I’m undecided on (medical) masks.  If you can guarantee no contact outside of immediate family, masks are unnecessary.  Even absent that, the Governor’s mask order only applies indoors.  Honestly, if I were taking my kids around, and could guarantee they wouldn’t interact with others, I wouldn’t require a mask.

These rules are a drag for older kids, who really get a kick out of going around with their peers, not their parents.  Maybe they don’t get their traditional Halloween romp this year.  Or maybe that’s the group that needs a mask requirement.  Outdoors, and masked?  Based on my reading of the epidemiology, that’s fairly safe.  But not as absolutely safe as only going around with family members.

But, truly, it’s not the older kids I have in mind.  Really, what I’m thinking is that you only get one shot at being a five-year-old on Halloween.  In your lifetime.  Never going to have that chance again.  One shot where you’re not quite sure what the drill is, but you’ll go with the flow, and the results are magical.  It’s a pity to deny a whole generation of that, just because we can’t agree on a simple set of rules.  And so, kudos to whoever can effectively promulgate those agreed-upon rules.  And save Trick-or-Treating this year.

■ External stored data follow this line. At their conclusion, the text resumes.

(** The channels of the six sectors of 60 degrees. *)
Definition arrange {A : Type} (sector : Z) (c x z : A) : A * A * A :=
  match sector with
  | 0 => (c, x, z)
  | 1 => (x, c, z)
  | 2 => (z, c, x)
  | 3 => (z, x, c)
  | 4 => (x, z, c)
  | _ => (c, z, x)
  end.

Definition rgb (hue sat light : Z) : Q * Q * Q :=
  let C := chroma sat light in
  let X := (C * tone hue)%Q in
  let m := lift sat light in
  let '(r, g, b) := arrange ((hue mod 360) / 60) C X 0%Q in
  ((r + m)%Q, (g + m)%Q, (b + m)%Q).

(** The integer nearest to a rational, ties upwards. *)
Definition nearest_integer (q : Q) : Z := Qfloor (q + Qmake 1 2)%Q.

Definition channels (hue sat light : Z) : Z * Z * Z :=
  let '(r, g, b) := rgb hue sat light in
  (nearest_integer (255 * r)%Q, nearest_integer (255 * g)%Q,
   nearest_integer (255 * b)%Q).

Definition hex_digit (d : Z) : ascii :=
  nth (Z.to_nat d)
      ["0"; "1"; "2"; "3"; "4"; "5"; "6"; "7"; "8"; "9";
       "a"; "b"; "c"; "d"; "e"; "f"]%char "0"%char.

Definition two_digits (n : Z) : string :=
  String (hex_digit (n / 16)) (String (hex_digit (n mod 16)) "").

Definition rrggbb (r g b : Z) : string :=
  "#" ++ two_digits r ++ two_digits g ++ two_digits b.

(** [hex] is a #rrggbb string whose channels are within 1 of the channels
    that the conversion gives for hsl([hue], [sat]%, [light]%). *)
Definition round_trips (hue sat light : Z) (hex : string) : Prop :=
  exists r g b,
    hex = rrggbb r g b /\
    0 <= r <= 255 /\ 0 <= g <= 255 /\ 0 <= b <= 255 /\
    let '(r0, g0, b0) := channels hue sat light in
    Z.abs (r - r0) <= 1 /\ Z.abs (g - g0) <= 1 /\ Z.abs (b - b0) <= 1.

(** The colours of a result: those of the palette, the primary colour and
    the accent. *)
Definition colours (r : ColorData) : list Color :=
  (map color (palette r)
   ++ match primaryColor r with Some p => [color p] | None => [] end
   ++ match accentColor r with Some a => [a] | None => [] end)%list.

I don’t care how it’s done.  If it has to be one of those long-winded proclamations (Whereas … Whereas .. Whereas ..) to be legal, so be it.  If it has to be weasel-worded, as long as it’s clear, so be it.  If a private entity of good medical repute, such as Vienna Family Practice, has to be encouraged to endorse it, to be advertised by Town government, go for it.  If the various PTAs can endorse it, I’m game.  I care that it gets done.  I don’t care how.

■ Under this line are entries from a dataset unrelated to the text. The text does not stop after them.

(** * BGP propagation engine: a shallow embedding of [bgp_simulator.cpp]
      and [main.cpp], with the properties of the specification checked
      against it.

    Conventions of the embedding.
    - An [int] AS number is a [Z]; the code only stores and compares ASNs.
      Counters ([customer_count], totals) are [Z] too and never leave the
      range of [int] for inputs that fit in memory.
    - [std::unordered_map] is a [gmap], [std::unordered_set] a [gset];
      [m[k]] on a missing key reads the default value, which is [m !!! k].
      The iteration order of the unordered containers is not fixed by C++;
      the model iterates in the order of [map_to_list] and [elements].
    - A [std::shared_ptr<Route>] is modelled by the [Route] value: a route
      is never written to after [std::make_shared]. *)

From Stdlib Require Import Strings.Ascii.
From stdpp Require Import gmap strings list fin_maps sorting.

Local Open Scope Z_scope.

(** ** Data model ([bgp_simulator.h]) *)

Inductive RelationType :=
  | PROVIDER_TO_CUSTOMER
  | PEER_TO_PEER
  | CUSTOMER_TO_PROVIDER.

Inductive AnnouncementType :=
  | LEARNED_FROM_CUSTOMER
  | LEARNED_FROM_PEER
  | LEARNED_FROM_PROVIDER.

#[global] Instance RelationType_eq_dec : EqDecision RelationType.
Proof. solve_decision. Defined.

#[global] Instance AnnouncementType_eq_dec : EqDecision AnnouncementType.
Proof. solve_decision. Defined.

Record Route := mkRoute {
  prefix : string;
  as_path : list Z;
  announcement_type : AnnouncementType;
  rov_invalid : bool
}.

#[global] Instance Route_eq_dec : EqDecision Route.
Proof. solve_decision. Defined.

(** [Route::prepend] and [Route::copy]. *)
Definition prepend (asn : Z) (r : Route) : Route :=
  mkRoute (prefix r) (asn :: as_path r) (announcement_type r) (rov_invalid r).

Definition copy (r : Route) : Route :=
  mkRoute (prefix r) (as_path r) (announcement_type r) (rov_invalid r).


(** ** Export policy and decision process *)

Definition relationship_to_announcement_type (rel_type : RelationType)
    : AnnouncementType :=
  match rel_type with
  | CUSTOMER_TO_PROVIDER => LEARNED_FROM_CUSTOMER
  | PEER_TO_PEER => LEARNED_FROM_PEER
  | PROVIDER_TO_CUSTOMER => LEARNED_FROM_PROVIDER
  end.

Definition can_export (route : Route) (export_relationship : RelationType)
    : bool :=
  match announcement_type route with
  | LEARNED_FROM_CUSTOMER => true
  | LEARNED_FROM_PROVIDER =>
      bool_decide (export_relationship = PROVIDER_TO_CUSTOMER)
  | LEARNED_FROM_PEER =>
      bool_decide (export_relationship = PROVIDER_TO_CUSTOMER)
  end.

(** The conditional expression the code uses for the preference of a
    route: customer 2, peer 1, anything else 0. *)
Definition pref_of (t : AnnouncementType) : Z :=
  if decide (t = LEARNED_FROM_CUSTOMER) then 2
  else if decide (t = LEARNED_FROM_PEER) then 1 else 0.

As a society, we here in American, we seem to be failing on so may fronts.  Are we going to screw up Halloween too?  Surely not, I hope.  But I guess we’ll see.

If anybody can show me any material COVID-19 risk in the rules above, I’ll take them back.  Email chogan@directresearch.com.  But if we can all agree on some simple set of rules, everybody can have a nice, safe time.  And nobody has to argue about it.  All it takes is a little leadership, from some source, so that we’re all on the same page.